Некоторое время он молчал, занятый, по-видимому, какой-то мыслью, беспокоившей его не совсем трезвую голову.
Наконец Сбруев повернул голову к спутнику и, потирая щеки и нос, проговорил:
— Николай Сергеич?
— Что? — сонно откликнулся Заречный.
— Знаете, что я скажу и что я давно, еще там, в «Эрмитаже», хотел сказать, но по своей подлой застенчивости не решался… Но теперь решился… и знаю, что вы поймете и не обидитесь… Верно, и вы то же чувствуете, что и я… Обязательно…
Заречный, казалось, не слыхал.
— Слышите, Николай Сергеич…
— Ну? Приехали, что ли?
— И не думали…
— Так в чем дело, а?
— А в том дело, Николай Сергеич, что все мы, собственно говоря, свиньи!..
— Какие свиньи? — переспросил Заречный, слегка выдвигая лицо из воротника.
— Самые настоящие…
— Это кто?
— Мы… профессора.
— То есть, что вы хотите этим сказать, Дмитрий Иваныч?

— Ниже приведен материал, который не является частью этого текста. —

Definition truncated (s : string) : string := if 500 <? len s then take_str 500 s else s.

Definition prune_call (tc : json) : json :=
  match tc with
  | JObj kvs =>
      let fn := match dict_get kvs "function" with JObj f => f | _ => [] end in
      JObj (dict_set "function"
              (JObj (match default (JStr "") (obj_get "arguments" fn) with
                     | JStr args => if 500 <? len args then dict_set "arguments" (JStr (truncated args)) fn else fn
                     | _ => fn
                     end)) kvs)
  | other => other
  end.

(** [_prune_old_tool_results(..., protect_tail_count=0)] *)
Definition prune_message (m : dict) : dict :=
  if has_role "assistant" m && truthy_json (dict_get m "tool_calls")
  then dict_set "tool_calls" (JArr (map prune_call (provider_calls m))) m
  else if has_role "tool" m then
    match dict_get m "content" with
    | JStr s => if 500 <? len s then dict_set "content" (JStr (truncated s)) m else m
    | _ => m
    end
  else m.

(** [_extract_text]: joining parts raises when a text is not a string. *)
Fixpoint join_parts (parts : list json) : result string :=
  match parts with
  | [] => Return ""
  | JObj kvs :: parts =>
      if bool_decide (dict_get kvs "type" = JStr "text") then
        match default (JStr "") (obj_get "text" kvs) with
        | JStr t => let? rest := join_parts parts in Return (t +:+ rest)
        | _ => Raise TypeError
        end
      else join_parts parts
  | _ :: parts => join_parts parts
  end.
Definition message_text (m : dict) : result string :=
  match default (JStr "") (obj_get "content" m) with
  | JStr s => Return s
  | JArr parts => join_parts parts
  | v => Return (py_str v)
  end.

Fixpoint collect {A} (l : list (result A)) : result (list A) :=
  match l with [] => Return [] | r :: l => let? x := r in let? xs := collect l in Return (x :: xs) end.

Fixpoint join_with (sep : string) (l : list string) : string :=
  match l with [] => "" | [s] => s | s :: l => s +:+ sep +:+ join_with sep l end.

Definition turns_text (turns : list dict) : result string :=
  let? lines := collect (map (fun m => let? t := message_text m in
      Return (match obj_get "role" m with Some v => py_str v | None => "unknown" end +:+ ": " +:+ t)) turns) in
  Return (join_with (String (Ascii.ascii_of_nat 10) "") lines).

(** [_build_static_fallback_summary] *)
Definition texts_of (role : string) (turns : list dict) : result (list string) :=
  let? texts := collect (map message_text (List.filter (has_role role) turns)) in
  Return (List.filter truthy_str texts).

Definition static_fallback_summary (turns : list dict) (existing : string) : result string :=
  let? users := texts_of "user" turns in
  let? assistants := texts_of "assistant" turns in
  match users, assistants with
  | [], [] => Return existing
  | _, _ =>
      Return (join_with " | "
        (match users with u :: _ => ["用户: " +:+ take_str 200 u] | [] => [] end
         ++ match last assistants with Some a => ["助手: " +:+ take_str 200 a] | None => [] end))
  end.

Definition summary_message (summary : string) : dict :=
  [("role", JStr "user"); ("content", JStr (CONTEXT_SUMMARY_PREFIX +:+ summary))].

(** [_insert_summary_message] *)
Definition insert_summary_message (head : list dict) (summary : string) (tail : list dict) : list dict :=
  let cleaned := List.filter (fun m => negb (is_summary_message m)) in
  sanitize_tool_pairs (cleaned head ++ summary_message summary :: cleaned tail).

Definition no_elements {A} (l : list A) : bool := match l with [] => true | _ => false end.

(** [_has_orphan_tool_messages] *)
Fixpoint orphans_from (l : list dict) (idxs : list nat) (valid : list json) : bool :=
  match idxs with
  | [] => false
  | i :: idxs =>
      match l !! i with
      | None => false
      | Some m =>
          let calls := has_role "assistant" m && truthy_json (dict_get m "tool_calls") in
          let ids := refs_of m in
          let results := map (fun t => dict_get t "tool_call_id")
                           (List.filter (has_role "tool") (slice l (S i) (tool_group_span l i).2)) in
          if calls && (no_elements ids || negb (forallb (fun x => bool_decide (x ∈ results)) ids)) then true
          else
            let valid := if calls then valid ++ ids else valid in
            if has_role "tool" m && negb (bool_decide (dict_get m "tool_call_id" ∈ valid)) then true
            else orphans_from l idxs valid
      end
  end.
Definition has_orphan_tool_messages (l : list dict) : bool := orphans_from l (seq 0 (length l)) [].

(** * Asking for a summary *)

Definition FIRST_PROMPT_HEAD : string := "你是一个对话摘要助手。请将以下对话历史压缩为结构化摘要，用于后续对话的上下文恢复。

待压缩对话：
".
Definition FIRST_PROMPT_TAIL : string := "

请输出以下结构（中文），每节不超过 3 行：
## 目标
用户想完成什么

## 进展
已完成的关键步骤

## 决策
已确定的关键决策

## 文件
涉及的文件或资源

## 待办
未完成的工作
".
Definition ITERATIVE_PROMPT_HEAD : string := "你是一个对话摘要助手。请基于已有摘要，把新增对话整合进摘要，用于后续对话的上下文恢复。

PREVIOUS SUMMARY:
".
Definition ITERATIVE_PROMPT_MIDDLE : string := "

NEW TURNS TO INCORPORATE:
".
Definition ITERATIVE_PROMPT_TAIL : string := "

请输出整合后的完整摘要（中文），每节不超过 3 行：
## 目标
用户想完成什么

## 进展
已完成的关键步骤

## 决策
已确定的关键决策

## 文件
涉及的文件或资源

## 待办
未完成的工作
".

Definition summary_prompt (turns existing : string) : string :=
  if truthy_str existing
  then ITERATIVE_PROMPT_HEAD +:+ existing +:+ ITERATIVE_PROMPT_MIDDLE +:+ turns +:+ ITERATIVE_PROMPT_TAIL
  else FIRST_PROMPT_HEAD +:+ turns +:+ FIRST_PROMPT_TAIL.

— А то, что сказал, Николай Сергеич… Конечно, ваша речь превосходная, Николай Сергеич… Талант… Я понимаю: лучше делать возможное, чем ничего не делать. Теория компромисса… Тоже учение. Но где границы? А мы так уж все границы, кажется, переехали… Ну, я и говорю себе, что я свинья, но остаюсь, потому что… Вы знаете, Николай Сергеич… Матушка и три сестры у меня на руках… Но это не мешает мне сознавать, что я такое… Да что это вы так вытаращили на меня глаза? Понимаю. Удивлены, что безгласный Сбруев и вдруг заговорил. Я пьян, милый человек, потому и позволяю себе эту роскошь. Теперь я самому Найденову скажу, что он подлец, а завтра не скажу. Не осмелюсь. Теория компромисса и собственное свинство… Три тысячи… мать, сестры. Ни на что не способен, кроме научного корпенья… А вы… талант, Николай Сергеич. Блеск ослепительный!

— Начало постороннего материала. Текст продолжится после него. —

(* ===== verification/AgentState.v ===== *)
(** The state of a turn (app/domain/agent.py) and what the turn awaits.

    [Runtime] gathers the services around the agent loop: the memory facade, the plugin
    hooks, the model provider, usage records, the clock.  Each is a function of the
    [world], which it may change; the loop and the context service are written against
    this interface. *)
From S2P Require Import Prelude Json Repr Effects Budget InformationFlow ToolService TurnPolicy SessionStore ContextHistory ContextCompressor.
From stdpp Require Import gmap sets strings.
Open Scope Z_scope.

Module RunStatus.
Inductive t : Type := PENDING | RUNNING | COMPLETED | FAILED.
#[global] Instance eq_dec : EqDecision t.
Proof. solve_decision. Defined.
Definition value (s : t) : string :=
  match s with PENDING => "pending" | RUNNING => "running" | COMPLETED => "completed" | FAILED => "failed" end.
End RunStatus.

Module ExecutionMode.
Inductive t : Type := REALTIME | UNATTENDED | DELEGATED.
#[global] Instance eq_dec : EqDecision t.
Proof. solve_decision. Defined.
Definition of_value (s : string) : option t :=
  if bool_decide (s = "realtime") then Some REALTIME
  else if bool_decide (s = "unattended") then Some UNATTENDED
  else if bool_decide (s = "delegated") then Some DELEGATED else None.
End ExecutionMode.

(** What a run policy snapshot fixes for the turn (app/application/policy_snapshot.py). *)
Record RunPolicySnapshot := mkSnapshot {
  sn_budget : BudgetConfig;
  sn_turn_timeout : option pyfloat;
  sn_iteration_limit : Z;
  sn_fallback_enabled : bool;
  sn_context : CompressorConfig
}.

(** An event of the tool stream: [ChatEvent(TOOL_CALL_DELTA, tool_call=...)]. *)
Notation tool_event := dict.

(** The options of a run the loop reads; [op_generation] are the others. *)
Record RunOptions (S : Type) := mkRunOptions {
  op_tool_context : option (ToolExecutionContext S);
  op_safe_only : bool;
  op_max_iterations : option Z;
  op_persist_messages : option bool;
  op_snapshot : option RunPolicySnapshot;
  op_execution_mode : option string;
  op_external_memory_enabled : option (list string);
  op_force_compress : bool;
  op_activated_skills : option json;
  op_event_sink : option (tool_event -> act S unit);
  op_generation : dict
}.
Arguments mkRunOptions {S}.
Arguments op_tool_context {S} _.
Arguments op_safe_only {S} _.
Arguments op_max_iterations {S} _.
Arguments op_persist_messages {S} _.
Arguments op_snapshot {S} _.
Arguments op_execution_mode {S} _.
Arguments op_external_memory_enabled {S} _.
Arguments op_force_compress {S} _.
Arguments op_activated_skills {S} _.
Arguments op_event_sink {S} _.
Arguments op_generation {S} _.

(** [final_is_last]: the final message is the object last appended to the working
    messages, so that changing one changes the other. *)
Record AgentState (S : Type) := mkAgentState {
  as_session_id : string;
  as_run_id : string;
  input_messages : list dict;
  working_messages : list dict;
  pending_tool_calls : list json;
  assistant_tool_messages : list dict;
  tool_results : list dict;
  as_summary : string;
  run_status : RunStatus.t;
  iteration_count : Z;
  error : option string;
  final_message : option dict;
  final_is_last : bool;
  finish_reason : option string;
  run_options : RunOptions S;
  stream_tool_events : list tool_event;
  context_message_ids : list string;
  context_plan : option ContextPlan;
  budget_exhausted : bool;
  persist_messages : bool;
  message_source : option string;
  external_memory_context : option string;
  persisted_input_message_ids : list string
}.
Arguments mkAgentState {S}.
Arguments as_session_id {S} _.
Arguments as_run_id {S} _.
Arguments input_messages {S} _.
Arguments working_messages {S} _.
Arguments pending_tool_calls {S} _.
Arguments assistant_tool_messages {S} _.
Arguments tool_results {S} _.
Arguments as_summary {S} _.
Arguments run_status {S} _.
Arguments iteration_count {S} _.
Arguments error {S} _.
Arguments final_message {S} _.
Arguments final_is_last {S} _.
Arguments finish_reason {S} _.
Arguments run_options {S} _.
Arguments stream_tool_events {S} _.
Arguments context_message_ids {S} _.
Arguments context_plan {S} _.
Arguments budget_exhausted {S} _.
Arguments persist_messages {S} _.
Arguments message_source {S} _.
Arguments external_memory_context {S} _.
Arguments persisted_input_message_ids {S} _.
#[export] Instance rebuild_agent_state S : Rebuild (AgentState S) := fun s =>
  mkAgentState (as_session_id s) (as_run_id s) (input_messages s) (working_messages s) (pending_tool_calls s)
    (assistant_tool_messages s) (tool_results s) (as_summary s) (run_status s) (iteration_count s) (error s)
    (final_message s) (final_is_last s) (finish_reason s) (run_options s) (stream_tool_events s)
    (context_message_ids s) (context_plan s) (budget_exhausted s) (persist_messages s) (message_source s)
    (external_memory_context s) (persisted_input_message_ids s).

(** [AgentState(session_id=..., run_id=..., input_messages=...)] with its options. *)
Definition new_agent_state {S} (session_id run_id : string) (input : list dict) (options : RunOptions S) : AgentState S :=
  mkAgentState session_id run_id input [] [] [] [] "" RunStatus.PENDING 0 None None false None options [] [] None
    false true None None [].

(** * The services around the loop *)

(** The memory facade (app/application/runtime_memory_service.py), by the operations the
    runtime uses. *)
Class RuntimeMemory (S : Type) := {
  read_session_messages : string -> act S (list Message.t);
  get_summary_if_allowed : string -> act S (option Summary.t);
  append_assistant_message : string -> json -> option string -> act S unit;
  append_tool_message : string -> json -> option string -> option string -> act S unit;
  append_system_named_message : string -> string -> json -> dict -> act S unit;
  append_summary_message_if_allowed : string -> string -> act S string;
  mark_messages_summarized_if_allowed : string -> list string -> act S unit;
  save_summary_if_allowed : string -> string -> string -> act S unit;
  save_tool_call_if_allowed : string -> string -> string -> dict -> dict -> string -> Z -> act S unit;
  save_task_state_if_allowed : string -> string -> Z -> option string -> act S unit;
  sync_external_if_allowed : string -> string -> string -> string -> ExecutionMode.t -> option (list string) -> act S unit;
  read_external_if_allowed : string -> string -> option (list string) -> act S string
}.

(** A usage record: session, model, provider, kind, requested model, trigger, and the
    texts whose retention was allowed. *)
Record usage_record := mkUsageRecord {
  ur_session_id : string;
  ur_model : option string;
  ur_trigger : string;
  ur_requested_model : option string;
  ur_raw_usage : dict;
  ur_request : option string;
  ur_response : option string;
  ur_tools : option string;
  ur_generation : option string
}.

(** [provider_view]: [current_config] as its id, model and vision flag, or the default
    model of a raw provider. *)
Class Runtime (W : Type) := {
  runtime_env :: Environment W;
  runtime_memory :: RuntimeMemory (world W);
  runtime_provider :: LLMProvider (world W);
  is_cancelled : string -> world W -> bool;
  invoke_hook : option (string -> dict -> act (world W) (list json));
  provider_view : W -> option (string * string * bool) * string;
  vision_capability : option (W -> bool);
  record_usage : option (usage_record -> act (world W) unit);
  log_payload : string -> act (world W) unit;
  exception_text : py_exc -> string
}.

(** * A turn in progress

    The runner keeps, by run, when it started and why it ended; the compressor keeps the
    clock of its last success. *)
Record runner := mkRunner {
  run_start_times : gmap string pyfloat;
  run_end_reasons : gmap string string;
  last_compressed_at : option pyfloat
}.
#[export] Instance rebuild_runner : Rebuild runner := fun r =>
  mkRunner (run_start_times r) (run_end_reasons r) (last_compressed_at r).

Record turn (W : Type) := mkTurn { st : AgentState (world W); wd : world W; rn : runner }.
Arguments mkTurn {W}.
Arguments st {W} _.
Arguments wd {W} _.
Arguments rn {W} _.
#[export] Instance rebuild_turn W : Rebuild (turn W) := fun t => mkTurn (st t) (wd t) (rn t).

Section turn.
Context {W : Type}.

(** An await: a step of the world. *)
Definition await {A} (c : act (world W) A) : act (turn W) A := fun t =>
  let '(w, r) := c (wd t) in (t <| wd := w |>, r).
(** An assignment to fields of the state. *)
Definition assign (f : AgentState (world W) -> AgentState (world W)) : act (turn W) unit := modify (fun t => t <| st := f (st t) |>).
Definition with_state {A} (k : AgentState (world W) -> act (turn W) A) : act (turn W) A := fun t => k (st t) t.
Definition with_turn {A} (k : turn W -> act (turn W) A) : act (turn W) A := fun t => k t t.
End turn.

Несмотря на то что и Заречный был пьян, он действительно глядел на Сбруева с большим изумлением, пораженный тем, что Дмитрий Иванович, всегда молчаливый, застенчивый и даже робкий, не выражавший никогда своих мнений и не высказывавшийся, казавшийся узким специалистом, занятым лишь одной наукой, в которой был знатоком, и ни с кем не сближавшийся, но пользовавшийся общим уважением, как несомненно порядочный человек, — что этот молчальник Дмитрий Иванович вдруг заговорил, и притом с такою неожиданной решительностью.
В опьяненном мозгу Заречного на мгновение блеснуло сознание, что Сбруев прав. Он хотел было немедленно обнять Дмитрия Ивановича и крикнуть на всю улицу, что и он, Николай Сергеевич, такой талантливый и безукоризненный человек, тоже свинья и морочит людей своими речами. Но в то же мгновение в голове его явилось воспоминание о Рите, неразрывно связанное с Невзгодиным и Найденовым и с впечатлением какой-то большой обиды, и ему вдруг представилось, что Дмитрий Иванович имеет намерение его оскорбить и унизить, что он именно его, Николая Сергеевича, назвал свиньей и знает, что Рита его не любит. Знает и радуется чужому несчастью.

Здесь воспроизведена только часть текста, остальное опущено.